Full House, Full Hearts

Now that Baby B was home, it was like the plates shifted back to their proper position and the ground stopped shaking.  Now we just had to sift through the rubble and figure out how to navigate our new world.  But we were all together, and that was the most important thing for right now.

I still felt horrible.  The next day, I could barely move.  I stayed in bed.  My husband thought I was dying.  I didn’t get up to nurse the babies or change them.  Finally, I felt a wave of sickness and got up to use the bathroom. (SKIP THE REST OF THIS PARAGRAPH IF YOU ARE SQUEAMISH.)  I passed a huge blood clot, the size of my palm.  It was horrible, but I immediately felt better.  I called the doctor to make sure this was normal, and the on-call OB said it was normal, as long as I didn’t have a fever or any additional pain.

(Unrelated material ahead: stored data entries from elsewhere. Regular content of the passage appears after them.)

(** * hear-calm-speak: detection-to-alert pipeline

    A shallow embedding of the crowd-monitoring core of the repository:

    - [src/components/WebcamDetector.tsx], the body of [detect]: shape
      filter, adult/child classifier, identity tracker, behaviour
      heuristics and occupancy counters;
    - [src/pages/Index.tsx], [handleAlert]: the rolling alert log; the
      chart and history buffers filled by the two intervals;
    - [hooks/useVoiceAlert]: the cooldown table and the single-flight
      announcement queue, with cancelling and the voice switch;
    - [StatsPanel], [CrowdChart], [CrowdHistory]: what the panels compute
      from the log and the buffers.

    Modelling conventions.

    - JavaScript numbers that hold counts, array lengths and millisecond
      clock readings are integers ([Z], or [nat] for an index).
    - JavaScript numbers that hold scores and pixel geometry are exact
      rationals ([Q]).  [Math.hypot] is compared through its square: for
      non-negative reals [d < e] iff [d*d < e*e], so [dist < 150] reads
      [dist2 < 22500] and the running minimum keeps a squared distance
      ([None] stands for [Infinity]).  Rounding of IEEE doubles is not
      modelled.
    - A JavaScript string that carries arbitrary text (an alert message) is
      the list of its UTF-16 code units.  Class labels and the keys of the
      identity map are ASCII by construction and are [string]s.
    - React refs and state cells are fields of explicit state records; a
      callback is a function from state to state. *)

From Stdlib Require Import ZArith QArith Qround Lia Lqa.
From stdpp Require Import gmap strings list fin_maps pretty.

(** ** JavaScript values *)

Module Js.

(** A string as its UTF-16 code units. *)
Definition jsstring : Type := list N.

(** An ASCII literal as a JavaScript string. *)
Definition js (s : string) : jsstring :=
  List.map Ascii.N_of_ascii (String.list_ascii_of_string s).

(** Strict and non-strict comparisons on numbers. *)
Definition Qltb (x y : Q) : bool :=
  match (x ?= y)%Q with Lt => true | _ => false end.
Definition Qgtb (x y : Q) : bool := Qltb y x.
Definition Qleb (x y : Q) : bool := Qle_bool x y.
Definition Qgeb (x y : Q) : bool := Qle_bool y x.

(** [x || 1] on a number: [1] when [x] is zero. *)
Definition orOne (x : Q) : Q := if Qeq_bool x 0 then 1%Q else x.

(** [Math.min]. *)
Definition Qmin (x y : Q) : Q := if Qle_bool x y then x else y.

(** [l.slice(-n)]: the last [n] elements. *)
Definition sliceLast {A} (n : nat) (l : list A) : list A :=
  drop (length l - n) l.

End Js.
Import Js.

(** ** Detections and per-frame classification *)

Module Detection.

(** [bbox: [x, y, w, h]] in pixels. *)
Record BBox := { bx : Q; by_ : Q; bw : Q; bh : Q }.

(** [cocoSsd.DetectedObject]. *)
Record DetectedObject := { class : string; score : Q; bbox : BBox }.

Record PersonDetection := { obj : DetectedObject; isChild : bool }.

(** Shadow and noise rejection. *)
Definition isRealPerson (frameArea : Q) (b : BBox) : bool :=
  let w := bw b in
  let h := bh b in
  let aspectRatio := (h / orOne w)%Q in
  let areaRatio := ((w * h) / orOne frameArea)%Q in
  let minDim := Qmin w h in
  if Qltb aspectRatio 0.55 then false
  else if Qgtb areaRatio 0.70 then false
  else if Qltb minDim 25 then false
  else true.

(** [predictions.filter(p => p.class === "person" && p.score > 0.40)]. *)
Definition rawPeople (predictions : list DetectedObject) : list DetectedObject :=
  List.filter (λ p, String.eqb (class p) "person" && Qgtb (score p) 0.40)
              predictions.

(** The body of the [.map] callback; [None] is the [null] it returns. *)
Definition classifyOne (frameArea : Q) (p : DetectedObject) : option PersonDetection :=
  let w := bw (bbox p) in
  let h := bh (bbox p) in
  let areaRatio := ((w * h) / orOne frameArea)%Q in
  let isChild :=
    Qltb (score p) 0.60 && Qltb areaRatio 0.12 && Qgtb (h / orOne w)%Q 0.85 in
  if negb isChild && Qltb (score p) 0.50 then None
  else Some {| obj := p; isChild := isChild |}.

(** [rawPeople.filter(isRealPerson).map(...).filter(Boolean)]. *)
Definition classified (frameArea : Q) (predictions : list DetectedObject)
  : list PersonDetection :=
  omap (classifyOne frameArea)
       (List.filter (λ p, isRealPerson frameArea (bbox p)) (rawPeople predictions)).

Definition people (cl : list PersonDetection) : list DetectedObject :=
  List.map obj cl.

End Detection.
Import Detection.

(** ** Candidate alerts *)

Module Alerts.

Inductive Severity := info | warning | danger.

(** The two arguments of an [onAlert] call. *)
Record Alert := { alertMessage : jsstring; alertSeverity : Severity }.

(** U+2014, the dash of the three behaviour messages. *)
Definition emDash : N := 8212%N.

Definition fallAlert : Alert :=
  {| alertMessage := js "FALL DETECTED " ++ [emDash] ++ js " Person may have fallen down!";
     alertSeverity := danger |}.

Definition altercationAlert : Alert :=
  {| alertMessage := js "PHYSICAL ALTERCATION " ++ [emDash] ++ js " Possible fight detected!";
     alertSeverity := danger |}.

Definition rushAlert : Alert :=
  {| alertMessage := js "SUDDEN RUSH " ++ [emDash] ++ js " Rapid crowd increase detected!";
     alertSeverity := warning |}.

Definition animalAlert (class : string) : Alert :=
  {| alertMessage := js ("Animal detected: " +:+ class); alertSeverity := warning |}.

Definition overcrowdingAlert (currentCount : Z) : Alert :=
  {| alertMessage := js ("Overcrowding alert! " +:+ pretty currentCount +:+ " people detected!");
     alertSeverity := danger |}.

End Alerts.
Import Alerts.

(** ** Identity tracker and fall heuristic *)

Module Tracker.

(** One stored observation, [[cx, cy, w, h]]. *)
Record Position := { pcx : Q; pcy : Q; pw : Q; ph : Q }.

(** A value of [personHistoryRef]'s map. *)
Record HistoryEntry := { positions : list Position; firstSeen : Z }.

With that over, I was able to start being a mom again.  There was a lot of snuggling to do, and also a lot of shopping and Christmas stuff to finish.  Part of the problem with being on bed rest for so long was that, although Amazon helped me shop for some of the bigger things, there was still the completion of the gift-giving process to wrap up (hah).  Plus, I love Christmas.  I love everything about the season.  I wanted to go to the stores and see the decorations and hear the holiday tunes.  I wanted to dress my babies up in matching Christmas outfits and take a ton of pictures.  I wanted to bring my toddler to see Santa.  I just wanted our lives to be normal.

That week, we brought the Babies to the pediatrician, who attempted to assure me that we don’t know what Baby B will be able to do.  He reminded me not to worry about the future, just focus on today.  That’s nearly impossible for an anxiety-driven worrier like me.  But Baby B seemed to be doing well…she was gaining weight and rocking the newborn stuff.  We asked about seeing a neurologist, and the pediatrician recommended waiting until she wasn’t meeting milestones.  Although we thought that was strange, we agreed…after all, she was eating, sleeping, and going to the bathroom, so what else would a neurologist tell us at this point?

Baby B’s first appointment with the nephrologist (kidney doctor) was that Friday, when she was 13 days old.  She needed blood taken that Tuesday prior to the appointment.  I received a text message from the office manager at my job asking when I might be coming back and if I could be available for a phone call with the bosses.  I decided that after the nephrologist appointment, we would stop by the office so I could hand in my notice, return my laptop and key, and pack up my personal things.

My mom stayed with the toddler and Baby A that morning so my husband and I could go to Orlando with Baby B.  Initially, a nurse took the baby’s vitals, then a nurse practitioner checked her out.  When the nephrologist walked into the room for the appointment, he brought an entourage of about 4 other people with him.  He didn’t even touch the baby.  However, he did say that he didn’t think she would need dialysis or a transplant (although his opinion has since changed), so we felt relief that maybe this kidney problem would be temporary.  They wanted more blood work done, so we had her blood drawn at the hospital before we left for lunch.  Before we even finished our food, the nurse practitioner called to tell us the results.  Baby B’s Potassium levels were too high, so she would need to be on medication and have blood work again in 4 days to see if it decreased.

I felt nervous as we headed to my former office.  After all, this was the place where I worked for 5 years.  I clerked in the Tallahassee office at the end of law school.  These ladies had been at my wedding.  They were there through my pregnancies and heard all the stories about my adorable toddler.  I was really going to do this — be a stay at home mom.  I never wanted that.  I mean, I wanted to be with my kids, and I hated leaving my son with a babysitter; but I liked using my education and my brain, too.  When we got out of the car, I held my office key in my hand, because I wasn’t wearing pants with pockets, but I didn’t want to lose it in the black hole of my purse.  I made small talk with the coworkers I hadn’t seen since the end of August, while they fawned over the baby.  The boss, office manager, and I went into the boss’ office where we had a phone conference with the big boss in Tallahassee.  I handed over copies of my resignation letter and started to cry as soon as I said that I didn’t know what Baby B’s life would be like, so I would need to stop working.  I did ask that they consider me for part-time or contract work from home when life became a little more settled, and they agreed.  Everyone was so kind and said they would miss me, but they understood.  I packed up my office (which was uncharacteristically clean, since I hadn’t been there in months), left my laptop with the boss, and said goodbye to my friends.  I was strangely happy in the car, as it went much better than I anticipated.  I didn’t know if my bosses would be upset by the news, but they seemed to be understanding and caring.   Now I could head home to focus on my babies (and my son) and try to figure out how to be the best mom to these sweet girls.